On Saturday, a Los Angeles-based trade group representing the adult-film industry called for a nationwide moratorium on productions due to a possible syphilis outbreak. The temporary stop in filming would allow the “entire population” of adult-film performers - more than 1,000 people - to be tested, the Free Speech Coalition (FSC) said on its website.
“A determination will be made by the doctors on the appropriate time to lift the moratorium as more information is revealed,” FSC said.
One day earlier, the Los Angeles County Public Health Department announced an investigation of a cluster of possible industry-related syphilis cases. LACPHD said it had received reports of at least five cases involving adult-film performers within a week.
The president of the AIDS Healthcare Foundation, Michael Weinstein, said Monday the issue proves the adult-film industry cannot self-regulate. “I can’t think of any other [workplace] where there’s an acceptable level of transmissible diseases as a normal course of business,” AHF General Counsel Tom Myers said. “We don’t settle for that in food preparation. We don’t settle for that in factories.”
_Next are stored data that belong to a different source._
(** Between one grant and the next, what goes out comes out of the credit. *)
Lemma lives_credit ins : ungranted ins → ∀ k, ((lives ins k).1.1 + N.of_nat (length (lives ins k).2) = k.1)%N.
Proof.
  induction 1 as [|i ins Hi _ IH]; intros k; [cbn; lia|]. cbn [lives]. pose proof (life_credit i k Hi) as Hl.
  destruct (life i k) as [k1 l1]. specialize (IH k1). destruct (lives ins k1) as [k2 l2]. cbn [fst snd] in *.
  rewrite length_app. lia.
Qed.

Lemma lives_app pre post : ∀ k,
  lives (pre ++ post) k = ((lives post (lives pre k).1).1, (lives pre k).2 ++ (lives post (lives pre k).1).2).
Proof.
  induction pre as [|i pre IH]; intros k; [cbn; by destruct (lives post k)|]. cbn [app lives].
  destruct (life i k) as [k1 l1]. rewrite IH. destruct (lives pre k1) as [k2 l2]. cbn [fst snd]. by rewrite app_assoc.
Qed.

(** Since a grant, the credit is what was granted less what went out. *)
Lemma lives_since pre i n post k :
  granted i = Some n → ungranted post →
  ∃ since, (lives (pre ++ i :: post) k).2 = (lives pre k).2 ++ since
    ∧ ((lives (pre ++ i :: post) k).1.1 + N.of_nat (length since) = n)%N.
Proof.
  intros Hi Hp. rewrite lives_app. set (k1 := (lives pre k).1). exists (lives (i :: post) k1).2. split; [done|].
  cbn [lives fst snd]. rewrite (life_grant i n k1 Hi). pose proof (let_go_credit (n, k1.2)) as Hl.
  destruct (let_go (n, k1.2)) as [k2 l2]. pose proof (lives_credit post Hp k2) as Hc.
  destruct (lives post k2) as [k3 l3]. cbn [fst snd] in *. rewrite length_app. lia.
Qed.

Lemma run_app pre post d : run (pre ++ post) d = andthen (run pre) (run post) d.
Proof.
  revert d. induction pre as [|i pre IH]; intros d; cbn [app run]; unfold andthen; [by cbn; destruct (run post d)|].
  destruct (act_of i d) as [d1 o1]. rewrite IH. unfold andthen. destruct (run pre d1) as [d2 o2].
  destruct (run post d2) as [d3 o3]. by rewrite app_assoc.
Qed.

Lemma stays_open_pre pre post d : stays_open (run (pre ++ post) d).2 → stays_open (run pre d).2.
Proof.
  rewrite run_app. unfold andthen. destruct (run pre d) as [d1 o1]. destruct (run post d1) as [d2 o2].
  by intros [? _]%Forall_app.
Qed.

(** The stream is opened, with the credit streams begin with. *)
Lemma opened t c d n :
  credit d = Some n → next_id d = id → apart d → stays_open (on_order (OOpen t c) d).2 →
  let d1 := (on_order (OOpen t c) d).1 in
  apart d1 ∧ (∃ st, d_streams d1 !! id = Some st ∧ has (n, []) st)
  ∧ data_of id (wire d1) = data_of id (wire d) ∧ raw d1 = raw d ∧ next_id d1 = ((id + 2) mod 2 ^ 32)%N.
Proof.
  intros Hc Hn Hs. cbn [on_order]. unfold open_stream, read. rewrite Hc, Hn.
  set (d0 := set_streams (<[id := MkStream n [] (Some c) false]> (d_streams d)) (set_next ((id + 2) mod 2 ^ 32) d)).
  assert (Hcalm : calm (andthen (send (Target.connect_packet t id)) (emit (Opened id)))).
  { apply calm_andthen; [apply calm_send, carried_connect|apply calm_emitted]. }
  intros Ho. destruct (Hcalm (n, []) d0) as (H1 & H2 & H3 & H4 & H5).
  - intros j st Hj Hl. unfold d0 in Hl. cbn in Hl. rewrite lookup_insert_ne in Hl by done. by apply (Hs j).
  - eexists. split; [apply lookup_insert_eq|done].
  - exact Ho.
  - rewrite app_nil_r in H3. done.
Qed.
(** C35: A file answers to a name exactly when it is one of the paths the name
    could be answered by: a file has one name, and the two rules agree. *)
Theorem name_for_path_iff p name :
  name_for_path p = Ok name ↔ ∃ ps, paths_for_name name = Ok ps ∧ p ∈ ps.
Proof.
  rewrite file_name_iff. setoid_rewrite paths_iff. split; [|naive_solver].
  intros [Hn Hp]. apply refuse_name_iff in Hn as Hr. unfold paths_for_name. rewrite Hr.
  eexists. split_and!; done.
Qed.

End NamesFacts.

Module WalkFacts.
Import Names NamesFacts Loader.

(** A name that is one component of a path, and text. *)
Definition plain (n : string) : Prop := path_of n = [Normal n] ∧ utf8_valid (as_bytes n) = true.

Lemma inner_elem x pieces : Normal x ∈ inner pieces → x ∈ pieces ∧ x ≠ "".
Proof.
  unfold inner. intros (q & Hq & [[Hne _] Hin]%list_elem_of_filter)%list_elem_of_fmap.
  unfold component_of in Hq. case_bool_decide; [done|]. by injection Hq as ->.
Qed.

Lemma path_pieces x s : Normal x ∈ path_of s → x ∈ split_on "/" s ∧ x ≠ "".
Proof.
  unfold path_of. repeat case_match; subst; intros Hx;
    try (by apply inner_elem in Hx);
    try (apply elem_of_cons in Hx as [?|Hx]; [done|]; apply inner_elem in Hx as [??]; split; [by right|done]).
  by apply elem_of_nil in Hx.
Qed.

Lemma plain_free n : plain n → n ≠ "" ∧ contains_char "/" n = false.
Proof.
  intros [Hn _]. assert (Hin : Normal n ∈ path_of n) by (rewrite Hn; by apply list_elem_of_singleton).
  apply path_pieces in Hin as [Hin Hne]. split; [done|].
  pose proof (split_on_free "/" n) as Hf. rewrite Forall_forall in Hf. by apply Hf.
Qed.

Lemma at_push rel n : path_of n = [Normal n] → Root.at_ rel n = push rel n.
Proof. intros Hn. unfold Root.at_. rewrite Hn. by destruct rel. Qed.

Lemma component_path n : is_component n = true → path_of n = [Normal n].
Proof.
  intros Hn. pose proof (component_free "/" n Hn eq_refl) as Hs.
  pose proof (component_free "." n Hn eq_refl) as Hd. apply is_component_iff in Hn as [Hne _].
  unfold path_of. rewrite split_on_none by done.
  assert (Hi : inner [n] = [Normal n]).
  { unfold inner. rewrite filter_cons_True by (split; [done|by intros ->]). cbn. unfold component_of.
    rewrite bool_decide_false; [done|by intros ->]. }
  repeat case_match; simplify_eq; done.
Qed.

Lemma display_names ns :
  Forall (λ n, utf8_valid (as_bytes n) = true) ns → Forall nonempty ns → ns ≠ [] →
  display (Normal <$> ns) = join "/" ns.
Proof.
  intros Hu Hn Hne. unfold display.
  assert (He : omap shown_component (Normal <$> ns) = ns).
  { clear Hn Hne. induction Hu as [|n ns Hn Hu IH]; [done|]. cbn. rewrite lossy_valid, of_as_bytes by done.
    by f_equal. }
  rewrite He. unfold str_is_empty. rewrite bool_decide_false; [done|].
  destruct Hn as [|n ns Hx Hn]; [done|]. destruct ns; cbn; [done|]. by destruct n.
Qed.

Lemma display_names_inj ns ms :
  Forall plain ns → Forall plain ms → ns ≠ [] → ms ≠ [] →
  display (Normal <$> ns) = display (Normal <$> ms) → ns = ms.
Proof.
  intros Hns Hms Hn Hm.
  assert (Hp : ∀ l, Forall plain l → Forall (λ n, utf8_valid (as_bytes n) = true) l ∧ Forall nonempty l
                    ∧ Forall (λ p, contains_char "/" p = false) l).
  { intros l Hl. split_and!; (eapply Forall_impl; [exact Hl|]); intros x Hx; [apply Hx|by apply plain_free..]. }
  destruct (Hp ns Hns) as (? & ? & ?), (Hp ms Hms) as (? & ? & ?).
  rewrite !display_names by done. intros Heq%(f_equal (split_on "/")). by rewrite !split_join in Heq.
Qed.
Los Angeles city officials hope residents will approve Measure B, a countywide proposal on the Nov. 6 ballot requiring condom use for adult-film sex scenes. The city earlier this year passed an ordinance for adult-film production inspections, and Measure B would allow the county health department to conduct them. Plans on an enforcement strategy are making progress, Weinstein said.
FSC Executive Director Diane Duke would not agree to an interview, but in a statement criticized the creation of “new bureaucracy” as a waste of taxpayer resources amid city service cuts and budget problems.
Adult-film producers make performers pay for their own STD testing and require syphilis screening only twice a year, Weinstein said.